In a constant temperature room at 23° C. and 50% Rh, the haze of the films obtained in Examples and Comparative Examples was measured using a haze meter (manufactured by Nippon Electric Industry Co., Ltd.) in accordance with JIS K7105.

[Impact strength]

The impact strength of the films obtained in Examples and Comparative Examples was measured by a film impact method using a film impact tester made by TESTER SANGYO under a 0°C environment using a 1 inch impact shaft diameter.

As is clear from the above table, the laminated films of the present invention of Examples 1 to 10 have better fused cutting strength and excellent print adhesion. In addition, the laminated film of the present invention has high transparency and excellent impact resistance.

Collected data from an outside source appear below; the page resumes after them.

(* ===== verification/Ps.v ===== *)
(** * Ps: src/ps/fork.c, fork_exec.c, exec.c, test_fd.c, hook.c, setjmp.c

    Small programs on processes.  In the first three a process has a buffer for
    its standard output, a file, which is written at [fflush] and [exit] only,
    and which [fork] copies. *)

From S2P Require Import Prelude Prog Posix Stdio.

(** ** Processes with buffers *)

Inductive who := Parent | Child | Date.
Definition line : Type := who * string.

(** The file, and the buffer of the process that runs. *)
Record st := St { out : list line; buf : list line }.

Definition printf (x : who) (s : string) : M st unit := modify (fun w => St (out w) (buf w ++ [(x, s)])).
Definition fflush : M st unit := modify (fun w => St (out w ++ buf w) []).
Definition finish (code : Z) : M st unit := fflush ;; exit_ code.

(** [fork], when the parent's next write to the file is behind [wait]: the child
    runs on a copy of the buffer, and the parent goes on with its own. *)
Definition fork_child (child : M st unit) : M st unit := fun w =>
  Ok tt (St (out (final (child w))) (buf w)).

(** [execl] of date: the buffer of the old program is lost. *)
Definition exec_date : M st unit := modify (fun w => St (out w ++ [(Date, "seconds"%string)]) []) ;; exit_ 0.

(** [forked] and [execed] say whether the calls succeed. *)
Module Fork.
Definition child : M st unit :=
  printf Child "Child is working!" ;;
  printf Child "End" ;;
  finish 0.

Definition main (forked : bool) : M st unit :=
  printf Parent "Begin!" ;;
  fflush ;;
  if negb forked then finish 0 else
  fork_child child ;;
  printf Parent "Parent is working" ;;
  printf Parent "wait for child" ;;
  printf Parent "child exited" ;;
  finish 0.
End Fork.

Module ForkExec.
(** The end of [main], which a child whose [execl] has failed reaches too. *)
Definition rest (x : who) : M st unit := printf x "end!" ;; finish 0.

Definition child (execed : bool) : M st unit :=
  printf Child "child!" ;;
  fflush ;;
  if execed then exec_date else rest Child.

Definition main (forked execed : bool) : M st unit :=
  printf Parent "begin!" ;;
  fflush ;;
  if negb forked then finish 0 else
  fork_child (child execed) ;;
  rest Parent.
End ForkExec.

Module Exec.
Definition main (execed : bool) : M st unit :=
  printf Parent "Begin!" ;;
  fflush ;;
  if execed then exec_date else finish 0.
End Exec.

(** The programs that fork flush first, so nothing is printed twice by a copied
    buffer: fork.c prints its six lines, each once, the child's before the
    parent's; fork_exec.c prints "end!" once if [execl] succeeds, but if it fails
    the child goes on into the parent's code and "end!" is printed twice. *)
Theorem fork_prints o :
  Fork.main true (St o []) =
    Exit 0 (St (o ++ [(Parent, "Begin!"); (Child, "Child is working!"); (Child, "End");
                      (Parent, "Parent is working"); (Parent, "wait for child"); (Parent, "child exited")]%string) []) /\
  ForkExec.main true true (St o []) =
    Exit 0 (St (o ++ [(Parent, "begin!"); (Child, "child!"); (Date, "seconds"); (Parent, "end!")]%string) []) /\
  ForkExec.main true false (St o []) =
    Exit 0 (St (o ++ [(Parent, "begin!"); (Child, "child!"); (Child, "end!"); (Parent, "end!")]%string) []).
Proof. split_and!; cbv -[app]; by rewrite <-!(assoc_L (++)). Qed.

(** ** test_fd.c *)
Module TestFd.

Definition HELLO : list byte := bytes "hello" ++ [x0a].
Definition WORLD : list byte := bytes "world" ++ [x0a].

(** The child writes to descriptor 3 before the parent goes on; parent and child
    share the open file and its offset. *)
Definition main (forked : bool) (argv : list string) : M os Z :=
  if negb (Nat.eqb (length argv) 2) then exit_ 1 else
  fd ← sys_open (nth 1 argv EmptyString) (Z.lor O_CREAT (Z.lor O_TRUNC O_WRONLY));
  if fd <? 0 then exit_ 1 else
  sys_write fd HELLO ;;
  (if forked then sys_write 3 WORLD else mret 0) ;;
  mret 0.

(** test_fd.c, called with descriptors 0 to [n - 1] in use and no others,
    leaves "hello" and "world" in its file exactly if [n] is 3, since the child
    writes to descriptor 3 instead of the one that [open] has returned; for a
    smaller [n] the file holds only "hello". *)
Theorem test_fd_writes prog name n w :
  (n <= 3)%nat -> (forall j, (j < n)%nat <-> is_Some (fdt w !! j)) ->
  no_err (orc w) -> Forall whole (orc w) ->
  wp (main true [prog; name])
     (fun r w' => r = 0 /\ fs w' = <[name := if decide (n = 3)%nat then HELLO ++ WORLD else HELLO]> (fs w))
     (fun _ _ => False) w.
Proof.
  intros Hn Hocc Hno Hwh. unfold main. cbn [length Nat.eqb negb nth]. apply wp_bind, wp_open.
  - intros e o Ho. exfalso. rewrite Ho in Hno. by eapply (no_err_head e o), Hno.
  - intros o _ _. by vm_compute.
  - intros o fd Ho Hnew Hlow. rewrite of_nat_ltb_0.
    assert (Hfd : fd = n).
    { rewrite Hlow. apply lowest_free_eq; [by intros j ?%Hocc|]. apply eq_None_not_Some. intros ?%Hocc. lia. }
    clear Hlow. subst fd. set (i := length (ofds w)). set (flags := Z.lor _ _).
    apply (no_err_suffix _ _ Ho) in Hno. apply (whole_suffix _ _ Ho) in Hwh.
    apply wp_bind. eapply (wp_write n i (Ofd name 0 false true)); [cbn; by rewrite lookup_insert_eq| |done| |].
    { cbn. by rewrite lookup_app_r, Nat.sub_diag. }
    { intros e o' Ho'. exfalso. cbn in Ho'. rewrite Ho' in Hno. by eapply (no_err_head e o'), Hno. }
    intros m o1. cbv zeta. cbn [of_path of_off]. intros Ho1 _ _ Hm. specialize (Hm Hwh). subst m.
    cbn [fs opened with_orc]. rewrite lookup_insert_eq. change (has_flag flags O_TRUNC) with true.
    cbn [default from_option id]. rewrite (splice_end []), insert_insert_eq. cbn [app]. rewrite firstn_all. rewrite Nat.add_0_l.
    cbn [orc opened with_orc] in Ho1. apply (no_err_suffix _ _ Ho1) in Hno. apply (whole_suffix _ _ Ho1) in Hwh.
    apply wp_bind. destruct (decide (n = 3)%nat) as [->|H3].
    + eapply (wp_write 3 i (Ofd name (length HELLO) false true)); [cbn; by rewrite lookup_insert_eq| |done| |].
      * cbn. rewrite list_lookup_insert_eq; [done|]. rewrite length_app. cbn. unfold i. lia.
      * intros e o' Ho'. exfalso. cbn in Ho'. rewrite Ho' in Hno. by eapply (no_err_head e o'), Hno.
      * intros m o2. cbv zeta. cbn [of_path of_off]. intros _ _ _ Hm. specialize (Hm Hwh). subst m. wp_steps. split; [done|].
        cbn [fs set_off with_ofds with_fs with_orc]. rewrite lookup_insert_eq. cbn [default from_option id].
        rewrite splice_end, insert_insert_eq, firstn_all. done.
    + unfold sys_write at 1. wp_steps. apply wp_next_ans. intros a o2 _ Ha _.
      set (w1 := with_orc o2 _). assert (Hcl : lookup_fd 3 w1 = None).
      { apply (lookup_fd_closed _ 3). cbn [fdt w1 with_orc with_fs with_ofds set_off opened]. rewrite lookup_insert_ne by done.
        apply eq_None_not_Some. intros ?%Hocc. lia. }
      destruct a; wp_steps; rewrite ?Hcl; apply wp_fail_with; wp_steps; done.
Qed.

Lemma test_fd_writes_witness :
  wp (main true ["t"; "f"]%string)
     (fun r w' => r = 0 /\ fs w' = <["f"%string := if decide (0 = 3)%nat then HELLO ++ WORLD else HELLO]> ∅)
     (fun _ _ => False) (Os ∅ [] ∅ 0 []).
Proof.
  apply (test_fd_writes "t" "f" 0 (Os ∅ [] ∅ 0 [])); [lia| |constructor|constructor].
  intros j. split; [lia|]. cbn. rewrite lookup_empty. by intros [? ?].
Defined.

End TestFd.

(** ** hook.c *)
Module Hook.

Definition puts (s : string) : M (list string) unit := modify (fun l => l ++ [s]).

Definition hook : M (list string) unit := puts "Hook!".

(** The end of [main] runs the functions registered with [atexit]. *)
Definition run_hooks (l : list (M (list string) unit)) : M (list string) unit :=
  foldr (fun h k => h ;; k) (mret tt) l.

Definition main : M (list string) Z :=
  let hooks := [hook] in
  puts "Begin!" ;;
  puts "End!" ;;
  run_hooks hooks ;;
  mret 0.

Lemma hook_prints : main [] = Ok 0 ["Begin!"; "End!"; "Hook!"]%string.
Proof. done. Qed.

End Hook.

(** ** setjmp.c *)
Module Setjmp.

(** A call returns, or jumps ([longjmp], with a value) to the point where [buf] was set. *)
Inductive flow := Returns | Jumps (v : Z).

Definition puts (s : string) : M (list string) unit := modify (fun l => l ++ [s]).

(** The rest of a function runs only if the call returns. *)
Definition call (m : M (list string) flow) (k : M (list string) flow) : M (list string) flow :=
  f ← m; match f with Returns => k | Jumps v => mret (Jumps v) end.

Definition longjmp (v : Z) : M (list string) flow := mret (Jumps v).

Definition c : M (list string) flow :=
  puts "c():Begin." ;;
  puts "jump now" ;;
  call (longjmp 1) (
  puts "c():End." ;;
  mret Returns).

Definition b : M (list string) flow :=
  puts "b():Begin." ;;
  puts "b():Call c()." ;;
  call c (
  puts "b():c() returned." ;;
  puts "b():End." ;;
  mret Returns).

(** [setjmp(buf) == 0]: the first branch runs, and a jump enters the second. *)
Definition a : M (list string) flow :=
  puts "a():Begin." ;;
  puts "a():Call b()." ;;
  f ← call b (
    puts "a():b() returned." ;;
    puts "a():End." ;;
    mret Returns);
  match f with
  | Returns => mret Returns
  | Jumps _ => puts "jumped from other function" ;; mret Returns
  end.

Definition main : M (list string) Z := a ;; mret 0.

Lemma setjmp_prints :
  main [] = Ok 0 ["a():Begin."; "a():Call b()."; "b():Begin."; "b():Call c()."; "c():Begin."; "jump now";
                  "jumped from other function"]%string.
Proof. done. Qed.

End Setjmp.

On the other hand, the laminated films of Comparative Examples 1 to 2 cannot have both better squeeze strength and print adhesion.

Claims (9)

A laminated film having a printed layer on one side and a sealing layer on the other side, characterized in that the printed layer includes an acrylic resin and a styrene elastomer, and the styrene in the printed layer The content is 2~15% by mass. The laminated film according to claim 1, wherein the wet tension of the surface of the printed layer is 38 mN/m or less. The laminated film according to claim 1 or 2, wherein the sealing layer contains a copolymer having a structural unit containing 1-butene. The laminated film according to claim 1 or 2, wherein an intermediate layer containing an acrylic resin is provided between the printed layer and the sealing layer. The laminated film according to claim 1 or 2, wherein the content of the acrylic resin in the resin component contained in the printed layer is 60 to 95% by mass, and the content of the styrene elastomer is 5 to 40% by mass. The laminated film according to claim 1 or 2, wherein the haze value is 10% or less. The laminated film of claim 1 or 2 is used for packaging materials. A packaging material characterized by comprising the laminated film according to any one of claims 1 to 7. If the packaging material of claim 8 is a food packaging bag.